WHAT THE TASK REQUIRES: For the records below, print the lines from the line with "(** ** Taking" through the line with "Proof. unfold take_page." exactly as written; include both end lines and exclude the rest.

Stored data entries:
___
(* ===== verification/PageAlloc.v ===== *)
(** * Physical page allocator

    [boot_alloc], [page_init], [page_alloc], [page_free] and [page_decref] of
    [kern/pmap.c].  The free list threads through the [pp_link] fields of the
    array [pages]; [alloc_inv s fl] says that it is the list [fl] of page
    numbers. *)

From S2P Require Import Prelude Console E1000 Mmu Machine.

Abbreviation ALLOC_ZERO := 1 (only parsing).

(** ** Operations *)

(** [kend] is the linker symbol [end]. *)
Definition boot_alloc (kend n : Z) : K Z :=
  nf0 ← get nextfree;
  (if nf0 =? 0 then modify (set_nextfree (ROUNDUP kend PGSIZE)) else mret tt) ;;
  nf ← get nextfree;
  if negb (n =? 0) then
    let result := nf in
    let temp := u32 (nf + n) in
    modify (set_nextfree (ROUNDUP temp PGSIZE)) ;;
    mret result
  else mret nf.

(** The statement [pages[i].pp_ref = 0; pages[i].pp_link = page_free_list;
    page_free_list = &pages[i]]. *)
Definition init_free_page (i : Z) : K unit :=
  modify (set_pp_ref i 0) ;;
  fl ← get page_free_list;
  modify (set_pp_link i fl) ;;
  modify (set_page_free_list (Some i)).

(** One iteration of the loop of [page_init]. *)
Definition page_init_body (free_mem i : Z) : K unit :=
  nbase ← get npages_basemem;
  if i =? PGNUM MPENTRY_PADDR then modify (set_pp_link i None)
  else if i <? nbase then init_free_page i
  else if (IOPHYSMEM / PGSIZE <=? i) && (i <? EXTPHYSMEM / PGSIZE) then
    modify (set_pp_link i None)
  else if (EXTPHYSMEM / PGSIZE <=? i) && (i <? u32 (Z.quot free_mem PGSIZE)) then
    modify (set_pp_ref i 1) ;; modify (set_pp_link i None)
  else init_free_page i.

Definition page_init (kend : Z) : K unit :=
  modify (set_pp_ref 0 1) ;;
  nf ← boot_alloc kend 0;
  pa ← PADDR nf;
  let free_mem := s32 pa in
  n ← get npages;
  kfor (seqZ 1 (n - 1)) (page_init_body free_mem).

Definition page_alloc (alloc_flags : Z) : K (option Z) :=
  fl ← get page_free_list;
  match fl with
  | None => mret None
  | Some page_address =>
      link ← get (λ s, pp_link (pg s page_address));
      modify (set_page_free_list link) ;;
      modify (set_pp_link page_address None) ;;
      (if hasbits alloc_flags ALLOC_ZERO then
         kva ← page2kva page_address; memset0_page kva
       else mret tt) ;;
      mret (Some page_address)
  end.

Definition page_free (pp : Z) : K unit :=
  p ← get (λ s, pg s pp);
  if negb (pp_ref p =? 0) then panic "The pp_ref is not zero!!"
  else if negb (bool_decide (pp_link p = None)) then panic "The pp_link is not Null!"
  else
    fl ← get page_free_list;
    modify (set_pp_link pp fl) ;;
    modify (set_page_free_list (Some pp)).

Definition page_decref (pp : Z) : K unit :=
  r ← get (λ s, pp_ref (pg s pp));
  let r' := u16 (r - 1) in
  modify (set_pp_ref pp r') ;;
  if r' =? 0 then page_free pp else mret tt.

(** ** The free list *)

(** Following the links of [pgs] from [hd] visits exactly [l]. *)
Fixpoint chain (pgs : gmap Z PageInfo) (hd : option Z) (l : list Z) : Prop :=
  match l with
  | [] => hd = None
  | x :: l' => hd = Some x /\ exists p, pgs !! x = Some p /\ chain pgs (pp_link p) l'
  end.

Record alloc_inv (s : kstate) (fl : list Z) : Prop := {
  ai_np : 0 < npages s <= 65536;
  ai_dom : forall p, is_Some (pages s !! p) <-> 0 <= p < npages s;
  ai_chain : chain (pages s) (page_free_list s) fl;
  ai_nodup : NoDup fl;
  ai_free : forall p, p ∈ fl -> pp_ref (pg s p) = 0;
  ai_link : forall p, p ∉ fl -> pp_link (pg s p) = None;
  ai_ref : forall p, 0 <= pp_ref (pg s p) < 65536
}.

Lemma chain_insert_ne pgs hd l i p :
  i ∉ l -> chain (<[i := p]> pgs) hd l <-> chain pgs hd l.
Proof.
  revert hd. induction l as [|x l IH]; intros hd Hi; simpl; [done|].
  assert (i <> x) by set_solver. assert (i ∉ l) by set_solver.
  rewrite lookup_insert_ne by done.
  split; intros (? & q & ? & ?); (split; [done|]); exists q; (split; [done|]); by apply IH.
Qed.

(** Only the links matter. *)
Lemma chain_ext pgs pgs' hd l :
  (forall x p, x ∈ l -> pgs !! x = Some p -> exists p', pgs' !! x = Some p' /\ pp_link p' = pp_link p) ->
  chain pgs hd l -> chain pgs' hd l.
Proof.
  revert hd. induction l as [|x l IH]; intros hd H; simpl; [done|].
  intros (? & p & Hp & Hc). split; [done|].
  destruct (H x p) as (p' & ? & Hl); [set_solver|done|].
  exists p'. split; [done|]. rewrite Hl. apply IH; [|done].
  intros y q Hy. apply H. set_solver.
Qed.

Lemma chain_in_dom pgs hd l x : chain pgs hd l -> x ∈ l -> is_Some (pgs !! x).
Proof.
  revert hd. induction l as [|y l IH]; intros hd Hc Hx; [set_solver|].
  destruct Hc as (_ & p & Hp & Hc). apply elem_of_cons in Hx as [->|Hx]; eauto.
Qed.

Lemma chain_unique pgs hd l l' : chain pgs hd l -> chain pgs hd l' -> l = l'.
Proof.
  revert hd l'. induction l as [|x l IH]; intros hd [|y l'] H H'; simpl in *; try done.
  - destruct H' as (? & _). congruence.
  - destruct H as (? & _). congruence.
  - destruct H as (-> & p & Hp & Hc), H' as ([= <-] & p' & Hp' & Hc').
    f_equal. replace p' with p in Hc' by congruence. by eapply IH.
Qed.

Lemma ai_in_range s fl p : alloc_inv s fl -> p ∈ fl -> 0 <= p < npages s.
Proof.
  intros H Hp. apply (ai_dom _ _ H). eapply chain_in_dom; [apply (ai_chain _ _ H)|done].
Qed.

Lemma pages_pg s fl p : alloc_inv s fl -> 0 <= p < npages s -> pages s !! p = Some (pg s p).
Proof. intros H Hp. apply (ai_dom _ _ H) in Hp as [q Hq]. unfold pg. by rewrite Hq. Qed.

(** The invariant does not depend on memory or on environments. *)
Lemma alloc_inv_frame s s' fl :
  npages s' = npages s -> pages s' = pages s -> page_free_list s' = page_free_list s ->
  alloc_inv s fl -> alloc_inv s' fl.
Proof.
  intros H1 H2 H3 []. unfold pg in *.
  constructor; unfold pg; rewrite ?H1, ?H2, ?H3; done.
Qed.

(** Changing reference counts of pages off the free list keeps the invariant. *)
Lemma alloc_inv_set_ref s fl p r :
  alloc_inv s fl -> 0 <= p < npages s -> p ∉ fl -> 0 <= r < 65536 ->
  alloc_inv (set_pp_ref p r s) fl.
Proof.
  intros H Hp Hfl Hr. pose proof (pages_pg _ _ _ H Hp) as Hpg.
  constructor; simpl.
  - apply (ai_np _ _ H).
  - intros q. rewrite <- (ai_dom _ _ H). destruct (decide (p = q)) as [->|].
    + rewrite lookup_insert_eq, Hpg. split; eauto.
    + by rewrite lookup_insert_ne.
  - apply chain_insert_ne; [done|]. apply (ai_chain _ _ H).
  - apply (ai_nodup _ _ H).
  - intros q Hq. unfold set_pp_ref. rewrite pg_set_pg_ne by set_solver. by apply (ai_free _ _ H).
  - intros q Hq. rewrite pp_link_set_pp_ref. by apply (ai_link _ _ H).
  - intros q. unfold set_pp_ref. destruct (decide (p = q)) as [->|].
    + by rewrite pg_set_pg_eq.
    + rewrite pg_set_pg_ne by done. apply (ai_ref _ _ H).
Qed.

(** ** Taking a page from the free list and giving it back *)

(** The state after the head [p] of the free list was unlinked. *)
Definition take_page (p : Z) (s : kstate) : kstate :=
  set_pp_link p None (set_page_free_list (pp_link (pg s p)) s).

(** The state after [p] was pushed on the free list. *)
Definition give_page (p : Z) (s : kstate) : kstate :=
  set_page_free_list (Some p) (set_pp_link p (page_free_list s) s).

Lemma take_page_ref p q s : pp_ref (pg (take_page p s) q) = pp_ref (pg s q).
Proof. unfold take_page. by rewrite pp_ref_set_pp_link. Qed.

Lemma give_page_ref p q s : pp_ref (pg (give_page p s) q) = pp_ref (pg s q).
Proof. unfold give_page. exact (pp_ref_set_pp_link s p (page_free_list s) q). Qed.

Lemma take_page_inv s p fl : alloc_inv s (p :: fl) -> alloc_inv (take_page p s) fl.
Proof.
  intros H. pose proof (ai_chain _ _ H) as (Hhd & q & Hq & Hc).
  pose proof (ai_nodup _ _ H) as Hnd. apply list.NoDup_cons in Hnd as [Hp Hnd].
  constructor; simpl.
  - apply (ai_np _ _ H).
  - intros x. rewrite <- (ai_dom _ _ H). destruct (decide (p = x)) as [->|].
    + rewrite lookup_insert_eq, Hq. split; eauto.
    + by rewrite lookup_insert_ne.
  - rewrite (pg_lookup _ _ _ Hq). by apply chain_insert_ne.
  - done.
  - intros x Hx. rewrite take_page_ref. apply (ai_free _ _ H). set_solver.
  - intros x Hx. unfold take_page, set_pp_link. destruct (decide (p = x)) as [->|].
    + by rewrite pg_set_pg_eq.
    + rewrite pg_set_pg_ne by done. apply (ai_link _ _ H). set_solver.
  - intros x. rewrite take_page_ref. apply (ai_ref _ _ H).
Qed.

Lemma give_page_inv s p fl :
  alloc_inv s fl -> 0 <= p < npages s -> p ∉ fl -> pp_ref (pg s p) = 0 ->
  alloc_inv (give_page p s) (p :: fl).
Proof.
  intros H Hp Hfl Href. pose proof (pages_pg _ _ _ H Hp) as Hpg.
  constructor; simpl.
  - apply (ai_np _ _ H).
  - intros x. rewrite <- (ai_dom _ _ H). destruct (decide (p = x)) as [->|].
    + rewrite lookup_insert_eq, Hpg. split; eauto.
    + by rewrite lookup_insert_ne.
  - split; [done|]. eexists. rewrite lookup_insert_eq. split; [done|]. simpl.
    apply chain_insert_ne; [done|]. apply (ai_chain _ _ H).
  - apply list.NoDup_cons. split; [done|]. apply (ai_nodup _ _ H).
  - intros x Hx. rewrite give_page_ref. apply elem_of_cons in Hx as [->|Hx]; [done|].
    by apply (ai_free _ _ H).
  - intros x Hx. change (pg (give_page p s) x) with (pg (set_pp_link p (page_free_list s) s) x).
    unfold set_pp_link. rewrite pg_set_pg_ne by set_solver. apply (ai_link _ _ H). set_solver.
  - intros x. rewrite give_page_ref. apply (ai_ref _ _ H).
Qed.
___
RESULT BELOW:
(** ** Taking a page from the free list and giving it back *)

(** The state after the head [p] of the free list was unlinked. *)
Definition take_page (p : Z) (s : kstate) : kstate :=
  set_pp_link p None (set_page_free_list (pp_link (pg s p)) s).

(** The state after [p] was pushed on the free list. *)
Definition give_page (p : Z) (s : kstate) : kstate :=
  set_page_free_list (Some p) (set_pp_link p (page_free_list s) s).

Lemma take_page_ref p q s : pp_ref (pg (take_page p s) q) = pp_ref (pg s q).
Proof. unfold take_page. by rewrite pp_ref_set_pp_link. Qed.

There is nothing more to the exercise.